- EXERCISE PROMPT -
Give back every line of the data, transcribed exactly.

[Collected data entries]
+++
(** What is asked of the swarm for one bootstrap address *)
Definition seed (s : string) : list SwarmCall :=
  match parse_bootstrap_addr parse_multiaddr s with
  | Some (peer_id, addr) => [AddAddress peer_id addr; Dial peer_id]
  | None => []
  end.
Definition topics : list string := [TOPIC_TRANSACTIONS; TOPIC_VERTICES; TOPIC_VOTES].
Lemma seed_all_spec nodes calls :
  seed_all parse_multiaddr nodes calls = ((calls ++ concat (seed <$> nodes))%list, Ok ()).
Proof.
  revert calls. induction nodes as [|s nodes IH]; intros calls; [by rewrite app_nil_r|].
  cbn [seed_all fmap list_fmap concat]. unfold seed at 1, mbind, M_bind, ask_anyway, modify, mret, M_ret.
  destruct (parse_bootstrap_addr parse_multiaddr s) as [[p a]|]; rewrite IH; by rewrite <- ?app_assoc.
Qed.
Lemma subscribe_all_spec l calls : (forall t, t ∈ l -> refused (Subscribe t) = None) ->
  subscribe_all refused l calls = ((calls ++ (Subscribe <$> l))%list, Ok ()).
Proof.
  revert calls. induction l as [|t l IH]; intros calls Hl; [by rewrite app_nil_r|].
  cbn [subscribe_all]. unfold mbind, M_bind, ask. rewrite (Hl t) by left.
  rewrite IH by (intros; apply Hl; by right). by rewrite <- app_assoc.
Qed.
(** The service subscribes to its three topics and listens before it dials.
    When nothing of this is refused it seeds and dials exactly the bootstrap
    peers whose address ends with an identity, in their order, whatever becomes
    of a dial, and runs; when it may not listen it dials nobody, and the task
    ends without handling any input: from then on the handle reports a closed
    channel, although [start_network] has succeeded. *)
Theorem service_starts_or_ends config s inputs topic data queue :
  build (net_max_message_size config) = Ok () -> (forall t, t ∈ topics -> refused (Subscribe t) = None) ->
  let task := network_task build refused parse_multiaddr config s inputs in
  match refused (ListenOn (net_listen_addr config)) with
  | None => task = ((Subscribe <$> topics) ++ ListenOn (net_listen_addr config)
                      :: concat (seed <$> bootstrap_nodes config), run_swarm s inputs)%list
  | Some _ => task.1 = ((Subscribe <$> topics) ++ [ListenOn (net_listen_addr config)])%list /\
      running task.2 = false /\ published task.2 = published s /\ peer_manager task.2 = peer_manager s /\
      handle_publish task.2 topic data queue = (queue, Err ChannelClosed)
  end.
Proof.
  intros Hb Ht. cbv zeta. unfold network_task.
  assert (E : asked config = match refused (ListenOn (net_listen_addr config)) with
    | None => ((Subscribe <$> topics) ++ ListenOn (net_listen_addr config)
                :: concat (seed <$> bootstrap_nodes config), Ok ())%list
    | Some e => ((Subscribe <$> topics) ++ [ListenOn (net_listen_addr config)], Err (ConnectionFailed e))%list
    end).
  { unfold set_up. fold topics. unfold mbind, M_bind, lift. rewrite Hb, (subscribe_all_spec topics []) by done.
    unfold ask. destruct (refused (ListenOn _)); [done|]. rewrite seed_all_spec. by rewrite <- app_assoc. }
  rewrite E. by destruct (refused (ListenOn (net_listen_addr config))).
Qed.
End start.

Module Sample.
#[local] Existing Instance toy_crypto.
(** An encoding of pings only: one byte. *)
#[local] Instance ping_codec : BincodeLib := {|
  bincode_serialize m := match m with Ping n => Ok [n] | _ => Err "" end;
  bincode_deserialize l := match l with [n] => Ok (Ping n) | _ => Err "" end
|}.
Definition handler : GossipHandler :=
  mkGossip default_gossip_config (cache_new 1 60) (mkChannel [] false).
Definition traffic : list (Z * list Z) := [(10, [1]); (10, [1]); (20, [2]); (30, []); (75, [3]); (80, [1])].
+++
- SOLUTION TO THE EXERCISE -
(** What is asked of the swarm for one bootstrap address *)
Definition seed (s : string) : list SwarmCall :=
  match parse_bootstrap_addr parse_multiaddr s with
  | Some (peer_id, addr) => [AddAddress peer_id addr; Dial peer_id]
  | None => []
  end.
Definition topics : list string := [TOPIC_TRANSACTIONS; TOPIC_VERTICES; TOPIC_VOTES].
Lemma seed_all_spec nodes calls :
  seed_all parse_multiaddr nodes calls = ((calls ++ concat (seed <$> nodes))%list, Ok ()).
Proof.
  revert calls. induction nodes as [|s nodes IH]; intros calls; [by rewrite app_nil_r|].
  cbn [seed_all fmap list_fmap concat]. unfold seed at 1, mbind, M_bind, ask_anyway, modify, mret, M_ret.
  destruct (parse_bootstrap_addr parse_multiaddr s) as [[p a]|]; rewrite IH; by rewrite <- ?app_assoc.
Qed.
Lemma subscribe_all_spec l calls : (forall t, t ∈ l -> refused (Subscribe t) = None) ->
  subscribe_all refused l calls = ((calls ++ (Subscribe <$> l))%list, Ok ()).
Proof.
  revert calls. induction l as [|t l IH]; intros calls Hl; [by rewrite app_nil_r|].
  cbn [subscribe_all]. unfold mbind, M_bind, ask. rewrite (Hl t) by left.
  rewrite IH by (intros; apply Hl; by right). by rewrite <- app_assoc.
Qed.
(** The service subscribes to its three topics and listens before it dials.
    When nothing of this is refused it seeds and dials exactly the bootstrap
    peers whose address ends with an identity, in their order, whatever becomes
    of a dial, and runs; when it may not listen it dials nobody, and the task
    ends without handling any input: from then on the handle reports a closed
    channel, although [start_network] has succeeded. *)
Theorem service_starts_or_ends config s inputs topic data queue :
  build (net_max_message_size config) = Ok () -> (forall t, t ∈ topics -> refused (Subscribe t) = None) ->
  let task := network_task build refused parse_multiaddr config s inputs in
  match refused (ListenOn (net_listen_addr config)) with
  | None => task = ((Subscribe <$> topics) ++ ListenOn (net_listen_addr config)
                      :: concat (seed <$> bootstrap_nodes config), run_swarm s inputs)%list
  | Some _ => task.1 = ((Subscribe <$> topics) ++ [ListenOn (net_listen_addr config)])%list /\
      running task.2 = false /\ published task.2 = published s /\ peer_manager task.2 = peer_manager s /\
      handle_publish task.2 topic data queue = (queue, Err ChannelClosed)
  end.
Proof.
  intros Hb Ht. cbv zeta. unfold network_task.
  assert (E : asked config = match refused (ListenOn (net_listen_addr config)) with
    | None => ((Subscribe <$> topics) ++ ListenOn (net_listen_addr config)
                :: concat (seed <$> bootstrap_nodes config), Ok ())%list
    | Some e => ((Subscribe <$> topics) ++ [ListenOn (net_listen_addr config)], Err (ConnectionFailed e))%list
    end).
  { unfold set_up. fold topics. unfold mbind, M_bind, lift. rewrite Hb, (subscribe_all_spec topics []) by done.
    unfold ask. destruct (refused (ListenOn _)); [done|]. rewrite seed_all_spec. by rewrite <- app_assoc. }
  rewrite E. by destruct (refused (ListenOn (net_listen_addr config))).
Qed.
End start.

Module Sample.
#[local] Existing Instance toy_crypto.
(** An encoding of pings only: one byte. *)
#[local] Instance ping_codec : BincodeLib := {|
  bincode_serialize m := match m with Ping n => Ok [n] | _ => Err "" end;
  bincode_deserialize l := match l with [n] => Ok (Ping n) | _ => Err "" end
|}.
Definition handler : GossipHandler :=
  mkGossip default_gossip_config (cache_new 1 60) (mkChannel [] false).
Definition traffic : list (Z * list Z) := [(10, [1]); (10, [1]); (20, [2]); (30, []); (75, [3]); (80, [1])].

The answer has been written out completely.